From the data underneath, reproduce exactly the stretch that begins at the line with "intros HN HN32 Hw Hr." and ends after the line with "assert (He : exists".

** Opening Supplied data block **

Lemma reach_do w e sp m sp' m' :
  mt_reach cfg w sp m -> mt_do cfg e (sp, m) = Some (sp', m') -> mt_reach cfg w sp' m'.
Proof.
  intros H He. destruct e as [o|who]; cbn in He.
  - destruct (mc_main m) eqn:Hi; try done. destruct (decide _) as [Ho|]; [|done].
    destruct (main_call cfg o (mc_state m)) as [[p s]| |] eqn:Hc; try done.
    injection He as <- <-. by econstructor.
  - destruct (mt_next cfg who m) as [[m1| |]|] eqn:Hn; try done.
    injection He as <- <-. eapply reach_step; [done|]. by exists who.
Qed.

Lemma reach_play w evs : forall sp m sp' m',
  mt_reach cfg w sp m -> mt_play cfg evs (sp, m) = Some (sp', m') -> mt_reach cfg w sp' m'.
Proof.
  induction evs as [|e evs IH]; intros sp m sp' m' H He; cbn [mt_play] in He; [by injection He as <- <-|].
  destruct (mt_do cfg e (sp, m)) as [[sp1 m1]|] eqn:Hd; [|done].
  eapply IH; [|exact He]. by eapply reach_do.
Qed.

(** The flush thread, where there is one. *)
Definition alone (m : machine) : Prop :=
  let s := mc_state m in
  mt_threads s = [] \/
  exists b p, mt_threads s = [(b, p)] /\ qem_trace_buffer_sync s = 0 /\
    holds_sem (mc_main m) = false /\
    forall t, mc_main m = Output t OStore -> b <> qem_trace_current_buffer s.

Lemma shared_alone name b fl infl m :
  shared cfg name b fl infl (mc_state m) -> holds_sem (mc_main m) = false ->
  (forall t, mc_main m = Output t OStore -> b <> qem_trace_current_buffer (mc_state m)) ->
  alone m.
Proof.
  intros [(_ & Ht & _)|(p & Ht & Hk & _)] Hh Hs; [by left|]. right. by exists b, p.
Qed.

Lemma rel_alone E sp m : mt_rel cfg E sp m -> alone m.
Proof.
  intros H. pose proof (mr_main _ _ _ _ H) as Hm. pose proof (mr_current _ _ _ _ H) as Hc.
  destruct (mc_main m) as [|ty [i|]|c|t o] eqn:Hp; cbn [main_inv] in Hm.
  - destruct Hm as [_ Hm]. destruct (sp_tracing sp =? 0); destruct Hm as [Hm _]; [by left; destruct Hm|].
    destruct Hm as (fl & infl & cu & _ & Hs & _). by eapply shared_alone; rewrite ?Hp.
  - destruct Hm as (_ & _ & _ & Hi & _). left. by eapply init_no_thread.
  - destruct Hm as (_ & _ & (fl & infl & cu & _ & Hs & _) & _).
    by eapply shared_alone; rewrite ?Hp.
  - destruct Hm as (_ & _ & _ & cl & ts & _ & Hm). destruct (decide (c = CWait)) as [->|Hne].
    + destruct Hm as (fl & infl & cu & _ & Hs & _). by eapply shared_alone; rewrite ?Hp.
    + left. by eapply close_no_thread.
  - destruct Hm as (_ & _ & _ & ts & _ & Hm).
    destruct o as [|l|l| | |]; cbn [output_inv] in Hm.
    + destruct Hm as (fl & infl & cu & _ & Hs & _). by eapply shared_alone; rewrite ?Hp.
    + destruct Hm as (_ & fl & infl & cu & _ & Hs & _). by eapply shared_alone; rewrite ?Hp.
    + destruct Hm as (_ & fl & cu & _ & (Ht & _) & _). by left.
    + destruct Hm as (fl & infl & _ & Hs & _). by eapply shared_alone; rewrite ?Hp.
    + destruct Hm as (fl & infl & _ & Hs & _). by eapply shared_alone; rewrite ?Hp.
    + destruct Hm as (fl & infl & cu & _ & Hs & _). eapply shared_alone; rewrite ?Hp; [done..|].
      intros t' _. by apply other_ne.
Qed.
End reach.

(** ** Properties *)

(** C3: without faults, every sequence of API calls can be completed, and whatever
    the interleaving of the emulator thread with the flush threads, the file of
    each closed session holds exactly its header and the records output in it, in
    order, and the tracing state and the sessions read back are those of the
    abstract machine. *)
Theorem mt_lossless cfg (HN : (0 < QEM_TRACE_BUFFER_SIZE cfg)%nat)
    (HN32 : Z.of_nat (QEM_TRACE_BUFFER_SIZE cfg) < 2 ^ 32) w os :
  w_faults w = [] -> ops_ok cfg (10 ^ 8) os spec_init ->
  let sp := spec_ops cfg os spec_init in
  let m0 := mk_machine Idle (mt_init cfg w) in
  (exists m, sink_runs (H := mt_sink cfg HN HN32) os m0 m) /\
  forall m, sink_runs (H := mt_sink cfg HN HN32) os m0 m ->
    qem_tracing_state (mc_state m) = sp_tracing sp /\
    (forall k ts, sp_closed sp !! k = Some ts ->
       w_fs (mt_world (mc_state m)) !! trace_filename (Z.of_nat k) = Some (file_bytes cfg ts)) /\
    mt_sessions cfg m = sp_closed sp.
Proof.
  intros Hw Hok sp m0.
  assert (H0 : sink_rel (TraceSink := mt_sink cfg HN HN32) spec_init m0).
  { split; [|done]. apply init_rel; [done|]. unfold may_fail. by rewrite Hw. }
  assert (Hc : Forall (op_carries cfg (fun _ => True)) os)
    by (apply Forall_forall; by intros []).
  split; [by eapply sink_runs_progress|]. intros m Hm.
  destruct (sink_runs_sound _ _ _ _ H0 Hok Hc Hm) as [H Hi]. fold sp in H.
  split; [|split].
  - pose proof (mr_main _ _ _ _ H) as Hmain. rewrite Hi in Hmain. apply Hmain.
  - intros k ts Hk. apply (mr_closed _ _ _ _ H); [done|]. rewrite Hi. cbn.
    apply lookup_lt_Some in Hk. lia.
  - by eapply mt_sessions_closed.
Qed.

Lemma mt_lossless_witness :
  exists m, mt_sessions (cfg_small true false) m
    = sp_closed (spec_ops (cfg_small true false) ops_small spec_init).
Proof.
  destruct (mt_lossless (cfg_small true false) ltac:(cbn; lia) ltac:(reflexivity) world0 ops_small
    ltac:(reflexivity) ltac:(decide_now)) as [[m Hm] H].
  exists m. by apply (H m Hm).
Defined.

(** C10: in every state that API calls and any interleaving can reach, whatever
    calls the environment fails, the next action of no thread is undefined; there
    is at most one flush thread, and while there is one the semaphore is taken,
    the emulator thread is not in its own critical section, and it does not store
    into the buffer that is being written. *)
Theorem mt_mutual_exclusion cfg w sp m :
  (0 < QEM_TRACE_BUFFER_SIZE cfg)%nat -> Z.of_nat (QEM_TRACE_BUFFER_SIZE cfg) < 2 ^ 32 ->
  mt_reach cfg w sp m ->
  (forall who, mt_next cfg who m <> Some Undefined) /\
  (length (mt_threads (mc_state m)) <= 1)%nat /\
  forall b p, (b, p) ∈ mt_threads (mc_state m) ->
    qem_trace_buffer_sync (mc_state m) = 0 /\ holds_sem (mc_main m) = false /\
    forall t, mc_main m = Output t OStore -> b <> qem_trace_current_buffer (mc_state m).
Proof.
  intros HN HN32 Hr. assert (H := reach_rel cfg HN HN32 True w sp m ltac:(done) Hr).
  split; [intros who Hn; exact (mt_next_rel _ _ HN HN32 _ _ _ _ H Hn)|].
  destruct (rel_alone _ _ _ _ H) as [Ht|(b & p & Ht & Hk & Hh & Hs)]; rewrite Ht; cbn.
  - split; [lia|]. by intros b p Hb%not_elem_of_nil.
  - split; [lia|]. intros b' p' Hb%list_elem_of_singleton. injection Hb as -> ->. done.
Qed.

(** A state with a flush thread at work: the third record found the buffer full. *)
Definition flushing_events : list mt_event :=
  [Call (OpEnable 3)] ++ replicate 8 (Run None) ++
  [Call (OpOutput 0 4096 1 7 0x100); Run None; Run None;
   Call (OpOutput 0 4100 1 8 0); Run None; Run None;
   Call (OpOutput 0 4104 1 9 0x200)] ++ replicate 5 (Run None) ++ [Run (Some 0%nat)].

Definition mt_start (cfg : config) (w : world) : spec_state * machine :=
  (spec_init, mk_machine Idle (mt_init cfg w)).

Abbreviation mt_flushing :=
  (mt_play (cfg_small true false) flushing_events (mt_start (cfg_small true false) world0)).

Lemma play_reach cfg w evs sp m :
  mt_play cfg evs (mt_start cfg w) = Some (sp, m) -> mt_reach cfg w sp m.
Proof. apply reach_play, reach_init. Qed.

Lemma mt_mutual_exclusion_witness :
  exists sp m, mt_flushing = Some (sp, m) /\
    mt_threads (mc_state m) = [(0%nat, FSize)] /\
    (0%nat <> qem_trace_current_buffer (mc_state m)).
Proof.
  assert (Ht : match mt_flushing with
    | Some (_, m) => mt_threads (mc_state m) = [(0%nat, FSize)] /\
        exists t, mc_main m = Output t OStore
    | None => False end) by (vm_compute; eauto).
  destruct mt_flushing as [[sp m]|] eqn:Hf; [|contradiction]. destruct Ht as [Ht [t Hm]].
  exists sp, m. split; [reflexivity|]. split; [exact Ht|].
  destruct (mt_mutual_exclusion (cfg_small true false) world0 sp m) as (_ & _ & Hb).
  - cbn. lia.
  - reflexivity.
  - exact (play_reach _ _ _ _ _ Hf).
  - rewrite Ht in Hb. apply (Hb 0%nat FSize (list_elem_of_here _ _)) with t. exact Hm.
Defined.

(** C11: without faults no schedule blocks or runs for ever: while the emulator
    thread is in a call or a flush thread is left, some thread can take a step,
    and every step of any thread decreases [rank]. *)
Theorem mt_no_deadlock cfg w sp m :
  (0 < QEM_TRACE_BUFFER_SIZE cfg)%nat -> Z.of_nat (QEM_TRACE_BUFFER_SIZE cfg) < 2 ^ 32 ->
  w_faults w = [] -> mt_reach cfg w sp m ->
  (mc_main m <> Idle \/ mt_threads (mc_state m) <> [] -> exists m', mt_step cfg m m') /\
  (forall m', mt_step cfg m m' -> (rank m' < rank m)%nat).
Proof.
  intros HN HN32 Hw Hr.
  assert (H := reach_rel cfg HN HN32 False w sp m ltac:(unfold may_fail; by rewrite Hw) Hr).
  split; [|apply step_decr]. intros Hne.
  assert (He : exists who r, mt_next cfg who m = Some r).
  { destruct (mt_threads (mc_state m)) as [|[b p] l] eqn:Ht.
    - destruct Hne; [by eapply enabled|done].
    - exists (Some 0%nat). cbn. rewrite Ht. cbn. eauto. }
  destruct He as (who & r & Hn). pose proof (mt_next_rel _ _ HN HN32 _ _ _ _ H Hn).
  destruct r as [m'| |]; [|done..]. by exists m', who.
Qed.

Lemma mt_no_deadlock_witness :
  exists sp m m', mt_flushing = Some (sp, m) /\ mt_step (cfg_small true false) m m'.
Proof.
  assert (Ht : match mt_flushing with
    | Some (_, m) => mt_threads (mc_state m) <> [] | None => False end) by (vm_compute; done).
  destruct mt_flushing as [[sp m]|] eqn:Hf; [|contradiction].
  destruct (mt_no_deadlock (cfg_small true false) world0 sp m) as [[m' Hs] _].
  - cbn. lia.
  - reflexivity.
  - reflexivity.
  - exact (play_reach _ _ _ _ _ Hf).
  - right. exact Ht.
  - exists sp, m, m'. split; [reflexivity|exact Hs].
Defined.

** Closing Supplied data block **

• Your solution:
  intros HN HN32 Hw Hr.
  assert (H := reach_rel cfg HN HN32 False w sp m ltac:(unfold may_fail; by rewrite Hw) Hr).
  split; [|apply step_decr]. intros Hne.
  assert (He : exists who r, mt_next cfg who m = Some r).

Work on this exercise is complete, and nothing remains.